Recorded data
--------------------------------

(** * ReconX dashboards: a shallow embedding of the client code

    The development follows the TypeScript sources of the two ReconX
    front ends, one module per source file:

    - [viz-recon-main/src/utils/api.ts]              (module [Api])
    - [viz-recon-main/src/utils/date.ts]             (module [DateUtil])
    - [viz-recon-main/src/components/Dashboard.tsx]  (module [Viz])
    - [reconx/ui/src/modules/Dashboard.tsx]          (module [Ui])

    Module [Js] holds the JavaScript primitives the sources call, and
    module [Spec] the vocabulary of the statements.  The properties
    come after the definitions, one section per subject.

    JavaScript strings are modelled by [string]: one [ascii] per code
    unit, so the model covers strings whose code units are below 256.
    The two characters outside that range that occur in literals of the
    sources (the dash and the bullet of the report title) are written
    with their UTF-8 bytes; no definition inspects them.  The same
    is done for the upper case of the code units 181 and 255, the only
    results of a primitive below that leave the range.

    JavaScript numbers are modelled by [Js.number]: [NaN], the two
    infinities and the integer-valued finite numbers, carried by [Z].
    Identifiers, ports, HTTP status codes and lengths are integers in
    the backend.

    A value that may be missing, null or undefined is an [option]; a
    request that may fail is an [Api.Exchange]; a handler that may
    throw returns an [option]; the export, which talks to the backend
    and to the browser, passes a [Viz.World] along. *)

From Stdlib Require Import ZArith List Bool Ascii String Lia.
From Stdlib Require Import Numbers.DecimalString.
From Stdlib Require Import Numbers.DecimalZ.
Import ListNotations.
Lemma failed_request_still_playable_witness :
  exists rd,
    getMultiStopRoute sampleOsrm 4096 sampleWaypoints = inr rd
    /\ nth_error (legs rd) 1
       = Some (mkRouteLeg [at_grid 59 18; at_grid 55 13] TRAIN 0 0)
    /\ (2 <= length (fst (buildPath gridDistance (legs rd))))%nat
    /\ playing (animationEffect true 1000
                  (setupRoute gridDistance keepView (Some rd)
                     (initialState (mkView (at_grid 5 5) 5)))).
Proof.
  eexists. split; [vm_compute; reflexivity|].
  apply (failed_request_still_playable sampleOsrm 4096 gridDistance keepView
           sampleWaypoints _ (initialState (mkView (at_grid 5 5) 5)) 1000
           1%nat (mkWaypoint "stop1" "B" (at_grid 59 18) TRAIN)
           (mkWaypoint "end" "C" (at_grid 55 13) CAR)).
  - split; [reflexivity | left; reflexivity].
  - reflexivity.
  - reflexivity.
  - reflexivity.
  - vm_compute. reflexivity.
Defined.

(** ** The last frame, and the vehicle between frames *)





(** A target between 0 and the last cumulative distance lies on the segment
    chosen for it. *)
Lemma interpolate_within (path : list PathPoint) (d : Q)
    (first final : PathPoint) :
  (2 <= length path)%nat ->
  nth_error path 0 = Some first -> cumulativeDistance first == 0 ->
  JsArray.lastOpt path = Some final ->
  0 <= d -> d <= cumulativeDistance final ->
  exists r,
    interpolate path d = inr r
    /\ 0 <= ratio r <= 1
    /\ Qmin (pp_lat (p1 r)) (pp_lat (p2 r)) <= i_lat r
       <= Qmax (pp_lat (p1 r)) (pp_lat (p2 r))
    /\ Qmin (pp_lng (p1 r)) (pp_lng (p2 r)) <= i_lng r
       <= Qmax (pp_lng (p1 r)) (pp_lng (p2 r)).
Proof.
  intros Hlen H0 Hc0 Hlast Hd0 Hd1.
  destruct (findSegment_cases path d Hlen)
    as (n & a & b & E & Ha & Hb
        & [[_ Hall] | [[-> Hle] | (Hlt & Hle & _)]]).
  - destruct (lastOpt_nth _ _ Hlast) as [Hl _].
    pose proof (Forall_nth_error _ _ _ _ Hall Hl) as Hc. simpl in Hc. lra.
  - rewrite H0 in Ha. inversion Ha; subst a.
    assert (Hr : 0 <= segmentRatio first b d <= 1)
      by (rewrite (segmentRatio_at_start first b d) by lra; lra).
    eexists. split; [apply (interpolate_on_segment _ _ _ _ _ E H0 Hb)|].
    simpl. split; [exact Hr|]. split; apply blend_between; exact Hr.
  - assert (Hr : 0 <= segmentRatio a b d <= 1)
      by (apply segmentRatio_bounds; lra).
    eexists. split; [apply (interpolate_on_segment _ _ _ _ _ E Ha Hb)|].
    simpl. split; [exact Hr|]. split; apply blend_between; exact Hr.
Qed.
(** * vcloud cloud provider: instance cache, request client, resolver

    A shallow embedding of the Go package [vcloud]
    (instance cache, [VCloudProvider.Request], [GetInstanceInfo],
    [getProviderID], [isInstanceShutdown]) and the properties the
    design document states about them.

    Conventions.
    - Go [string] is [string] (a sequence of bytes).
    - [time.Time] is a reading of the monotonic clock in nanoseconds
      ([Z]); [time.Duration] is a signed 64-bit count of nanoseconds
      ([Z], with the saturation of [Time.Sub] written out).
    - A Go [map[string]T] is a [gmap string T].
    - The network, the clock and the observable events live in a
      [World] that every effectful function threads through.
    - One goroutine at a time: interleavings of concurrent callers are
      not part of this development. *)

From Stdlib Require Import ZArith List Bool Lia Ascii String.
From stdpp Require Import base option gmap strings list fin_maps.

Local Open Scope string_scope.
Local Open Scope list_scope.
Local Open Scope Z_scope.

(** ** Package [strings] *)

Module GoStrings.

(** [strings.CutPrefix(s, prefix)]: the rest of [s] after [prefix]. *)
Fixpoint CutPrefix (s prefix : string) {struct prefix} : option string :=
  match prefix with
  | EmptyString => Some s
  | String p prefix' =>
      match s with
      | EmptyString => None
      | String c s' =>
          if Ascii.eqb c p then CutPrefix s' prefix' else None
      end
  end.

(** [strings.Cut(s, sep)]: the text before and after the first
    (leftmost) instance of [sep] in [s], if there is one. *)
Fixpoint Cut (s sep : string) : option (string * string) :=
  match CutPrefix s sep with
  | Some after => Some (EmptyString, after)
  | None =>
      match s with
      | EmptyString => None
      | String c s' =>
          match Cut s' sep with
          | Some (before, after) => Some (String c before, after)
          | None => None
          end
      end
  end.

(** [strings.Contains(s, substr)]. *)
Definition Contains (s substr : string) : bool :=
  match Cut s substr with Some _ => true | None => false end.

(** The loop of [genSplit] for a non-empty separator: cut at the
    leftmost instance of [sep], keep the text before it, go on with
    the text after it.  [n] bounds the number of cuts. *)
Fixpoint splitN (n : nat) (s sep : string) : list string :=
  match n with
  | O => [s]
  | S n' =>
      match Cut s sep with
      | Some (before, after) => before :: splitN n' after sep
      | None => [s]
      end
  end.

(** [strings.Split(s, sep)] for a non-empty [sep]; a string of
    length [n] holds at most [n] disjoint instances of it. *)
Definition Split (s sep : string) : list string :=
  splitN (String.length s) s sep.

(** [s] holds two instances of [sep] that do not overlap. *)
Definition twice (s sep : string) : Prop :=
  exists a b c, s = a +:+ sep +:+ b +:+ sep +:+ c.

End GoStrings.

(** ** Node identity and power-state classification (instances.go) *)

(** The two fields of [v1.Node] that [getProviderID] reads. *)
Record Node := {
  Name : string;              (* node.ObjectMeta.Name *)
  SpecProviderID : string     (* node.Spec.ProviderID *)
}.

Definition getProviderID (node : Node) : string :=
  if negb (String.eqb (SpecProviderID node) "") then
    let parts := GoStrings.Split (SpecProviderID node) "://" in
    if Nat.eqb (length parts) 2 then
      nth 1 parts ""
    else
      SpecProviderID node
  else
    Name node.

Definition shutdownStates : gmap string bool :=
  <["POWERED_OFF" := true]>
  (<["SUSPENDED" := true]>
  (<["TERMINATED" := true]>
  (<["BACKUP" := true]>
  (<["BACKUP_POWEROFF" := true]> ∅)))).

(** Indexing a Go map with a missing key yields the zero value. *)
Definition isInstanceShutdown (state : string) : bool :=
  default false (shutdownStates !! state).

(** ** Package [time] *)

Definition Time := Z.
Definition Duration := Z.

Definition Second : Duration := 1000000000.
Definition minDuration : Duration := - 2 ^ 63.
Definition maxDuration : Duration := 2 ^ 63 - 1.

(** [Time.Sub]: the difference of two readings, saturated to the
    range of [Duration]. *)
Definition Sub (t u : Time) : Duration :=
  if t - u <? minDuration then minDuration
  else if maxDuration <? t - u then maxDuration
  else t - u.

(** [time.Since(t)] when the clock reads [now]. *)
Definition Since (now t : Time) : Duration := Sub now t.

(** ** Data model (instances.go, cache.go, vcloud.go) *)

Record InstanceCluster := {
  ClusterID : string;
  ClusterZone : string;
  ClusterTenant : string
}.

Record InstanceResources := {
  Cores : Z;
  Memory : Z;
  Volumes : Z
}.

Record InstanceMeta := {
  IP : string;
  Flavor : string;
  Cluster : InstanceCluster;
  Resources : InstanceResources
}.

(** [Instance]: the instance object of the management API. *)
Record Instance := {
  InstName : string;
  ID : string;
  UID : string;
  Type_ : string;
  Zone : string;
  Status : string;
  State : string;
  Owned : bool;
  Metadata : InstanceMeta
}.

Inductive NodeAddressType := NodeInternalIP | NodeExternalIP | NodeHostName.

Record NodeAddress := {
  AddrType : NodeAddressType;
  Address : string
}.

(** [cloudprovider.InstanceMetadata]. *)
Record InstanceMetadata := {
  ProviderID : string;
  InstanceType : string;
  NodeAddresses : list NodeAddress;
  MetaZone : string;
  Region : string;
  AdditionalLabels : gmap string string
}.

--------------------------------

> EXERCISE BRIEF
The answer should be an exact copy of the lines from the first line of the data through the line with "A value that" and should contain nothing else.

> ANSWER BELOW
(** * ReconX dashboards: a shallow embedding of the client code

    The development follows the TypeScript sources of the two ReconX
    front ends, one module per source file:

    - [viz-recon-main/src/utils/api.ts]              (module [Api])
    - [viz-recon-main/src/utils/date.ts]             (module [DateUtil])
    - [viz-recon-main/src/components/Dashboard.tsx]  (module [Viz])
    - [reconx/ui/src/modules/Dashboard.tsx]          (module [Ui])

    Module [Js] holds the JavaScript primitives the sources call, and
    module [Spec] the vocabulary of the statements.  The properties
    come after the definitions, one section per subject.

    JavaScript strings are modelled by [string]: one [ascii] per code
    unit, so the model covers strings whose code units are below 256.
    The two characters outside that range that occur in literals of the
    sources (the dash and the bullet of the report title) are written
    with their UTF-8 bytes; no definition inspects them.  The same
    is done for the upper case of the code units 181 and 255, the only
    results of a primitive below that leave the range.

    JavaScript numbers are modelled by [Js.number]: [NaN], the two
    infinities and the integer-valued finite numbers, carried by [Z].
    Identifiers, ports, HTTP status codes and lengths are integers in
    the backend.

    A value that may be missing, null or undefined is an [option]; a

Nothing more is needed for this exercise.